How to Divide Polynomials: 10 Steps
Polynomial division is an important mathematical tool and an essential part of solving more complex equations. In this article, we will break down the process of dividing polynomials into 10 simple steps. Before we start, make sure you are familiar with polynomial terms and degrees.
- Identify the dividend and divisor: The dividend is the polynomial that is being divided, while the divisor is the polynomial you are dividing by.
- Arrange the dividend and divisor in descending order of their exponents.
- Compare the leading term of the dividend (highest degree term) with the leading term of the divisor.
- Calculate the ratio between the leading terms of both polynomials, by dividing the coefficient of the dividend’s leading term by that of the divisor’s leading term.
- Multiply all terms in the divisor polynomial with this ratio.
- Align this new polynomial (from step 5) with divisor in such a way that their leading terms are aligned vertically.
- Subtract this new polynomial from divisor to obtain a polynomial remainder.

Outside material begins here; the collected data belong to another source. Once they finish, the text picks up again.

(** X5.  Once an object that a listener depends on has been collected
    (the instance or the function of a bound method, or the callable
    itself), [set_extensions] no longer calls that listener, and raises
    nothing because of it. *)
Theorem collected_listener_is_not_called l o i ep v w :
  o ∈ objects_of l →
  let w' := state_of (perform invoke (Collect o) w) in
  _extension_points (registry w) !! i = Some ep →
  listeners_keep invoke (listener_refs w' i) (λ w0, collected w0 = collected w') →
  ∃ ev called w2,
    set_extensions invoke i v w' = Ok (ev, called) w2 ∧ l ∉ called.
Proof.
  intros Ho w' Hreg Hkeep.
  destruct (set_extensions_known invoke i ep v w' Hreg) as (old & w1 & Hget & Hrun).
  destruct (_get_extensions_frame i w' old w1 Hget) as (Hcol & _).
  set (ev := {| extension_point_id := i; added := v; removed := old;
                index := None |}) in *.
  set (w2 := with_private _ _) in Hrun.
  destruct (_call_listeners_loop_called invoke (listener_refs w' i) ev
              (λ w0, collected w0 = collected w') (collected w') w2)
    as (w3 & Hloop & _); [done|done|done|].
  rewrite (omap_deref_collected w' w2) in Hloop by done.
  exists ev, (omap (deref w') (listener_refs w' i)), w3.
  split; [rewrite Hrun; unfold bind; by rewrite Hloop|].
  intros Hin. apply list_elem_of_omap in Hin as (r & _ & Hr).
  pose proof (deref__saferef w' r l Hr) as <-.
  rewrite (deref_objects_of w' l o) in Hr; [done|done|].
  subst w'; simpl. set_solver.
Qed.

(** ** Reading *)

(** X6.  [get_extensions] never raises and returns a new list object with
    the extensions of the id; in a world where the stored references are
    to allocated lists, it changes the extensions of no id (although it may
    store an empty list for the id read), the contents of no existing list,
    and no descriptor or listener. *)
Theorem get_extensions_changes_no_extensions i w :
  (∀ j s, _extensions (registry w) !! j = Some s → s ∈ dom (heap w)) →
  ∃ a w',
    get_extensions i w = Ok a w'
    ∧ (a ∉ dom (heap w))
    ∧ contents w' a = stored w i
    ∧ (∀ j, stored w' j = stored w j)
    ∧ (∀ b, b ∈ dom (heap w) → contents w' b = contents w b)
    ∧ _extension_points (registry w') = _extension_points (registry w)
    ∧ _listeners (registry w') = _listeners (registry w)
    ∧ collected w' = collected w.
Proof.
  intros Halloc. unfold stored.
  pose proof (fresh_heap (heap w)) as Hf0.
  destruct (_extensions (registry w) !! i) as [s|] eqn:Hs.
  - set (a := fresh (dom (heap w))) in *.
    exists a, (with_heap <[a := contents w s]> w).
    split; [by apply get_extensions_Some|]. simpl.
    split_and!; try done.
    + apply contents_insert_eq.
    + intros j. destruct (_extensions (registry w) !! j) as [t|] eqn:Ht; [|done].
      apply contents_insert_ne. intros <-. by apply Hf0, (Halloc j).
    + intros b Hb. apply contents_insert_ne. by intros <-.
  - pose proof (get_extensions_None i w Hs) as Hget. simpl in Hget.
    set (a0 := fresh (dom (heap w))) in *.
    set (w0 := with_registry (with_extensions <[i := a0]>)
                 (with_private (union {[a0]}) (with_heap <[a0 := []]> w))) in *.
    pose proof (fresh_heap (heap w0)) as Hf1.
    set (a := fresh (dom (heap w0))) in *.
    assert (dom (heap w0) = {[a0]} ∪ dom (heap w)) as Hdom.
    { subst w0; simpl. by rewrite dom_insert_L. }
    rewrite Hdom in Hf1.
    exists a, (with_heap <[a := []]> w0).
    split; [done|]. simpl.
    split_and!; try done.
    + set_solver.
    + apply contents_insert_eq.
    + intros j. destruct (decide (i = j)) as [<-|Hne].
      * rewrite lookup_insert_eq, Hs. rewrite contents_insert_ne by set_solver.
        subst w0. apply contents_insert_eq.
      * rewrite lookup_insert_ne by done.
        destruct (_extensions (registry w) !! j) as [t|] eqn:Ht; [|done].
        pose proof (Halloc j t Ht).
        rewrite contents_insert_ne by set_solver.
        subst w0. unfold contents; simpl. rewrite lookup_insert_ne; [done|]. set_solver.
    + intros b Hb. rewrite contents_insert_ne by set_solver.
      subst w0. unfold contents; simpl. rewrite lookup_insert_ne; [done|]. set_solver.
Qed.
(** The groups partition the rows that have one. *)
Lemma group_totals (f : MergedRow -> Z) (keys : list (string * Z))
      (df : list MergedRow) :
  NoDup keys ->
  (forall r k, In r df -> group_key r = Some k -> In k keys) ->
  total (map (fun k => total (map f (filter (in_group k) df))) keys)
  = total (map f (filter has_group df)).
Proof.
  intros Hnd. induction df as [| r df IH]; intros Hkeys; simpl.
  - apply total_map_zero.
  - rewrite (map_ext _
      (fun k => (if in_group k r then f r else 0)
                + total (map f (filter (in_group k) df)))).
    2:{ intros k. destruct (in_group k r); simpl; ring. }
    rewrite total_map_add, IH by (intros r' k Hin; apply Hkeys; now right).
    unfold has_group, in_group.
    destruct (group_key r) as [k0 |] eqn:Hr; simpl.
    + rewrite total_indicator; [reflexivity | assumption |].
      apply (Hkeys r); [now left | assumption].
    + now rewrite total_map_zero.
Qed.

Lemma group_keys_complete (df : list MergedRow) (r : MergedRow) (k : string * Z) :
  In r df -> group_key r = Some k -> In k (group_keys df).
Proof.
  intros Hin Hk. unfold group_keys. apply unique_In.
  apply in_flat_map. exists r. split; [assumption |].
  rewrite Hk. now left.
Qed.

Lemma merge_left_records (df_pop : list CountyPopulationRecord)
      (df_map : list CountyBAAssignment) (r : MergedRow) :
  In r (merge_left df_pop df_map) -> In (record r) df_pop.
Proof.
  unfold merge_left. rewrite in_flat_map. intros [l [Hl Hr]].
  destruct (filter (same_county_year l) df_map) as [| m ms].
  - destruct Hr as [<- | []]. assumption.
  - apply in_map_iff in Hr. destruct Hr as [m' [<- _]]. assumption.
Qed.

- Repeat steps 3-7 with this new remainder until a lower-degree remainder is achieved or until no more terms in the dividend can be divided by any term in the divisor.
- Write down your quotient as a sum/difference of all previously calculated ratios.
- Combine any like terms in your final quotient and simplify if needed.
Now you have successfully divided polynomials! Keep practicing to improve your skills, and soon you’ll be able to divide polynomials with ease. Remember, as long as you follow these 10 steps carefully, you’ll be well on your way to mastering polynomial division!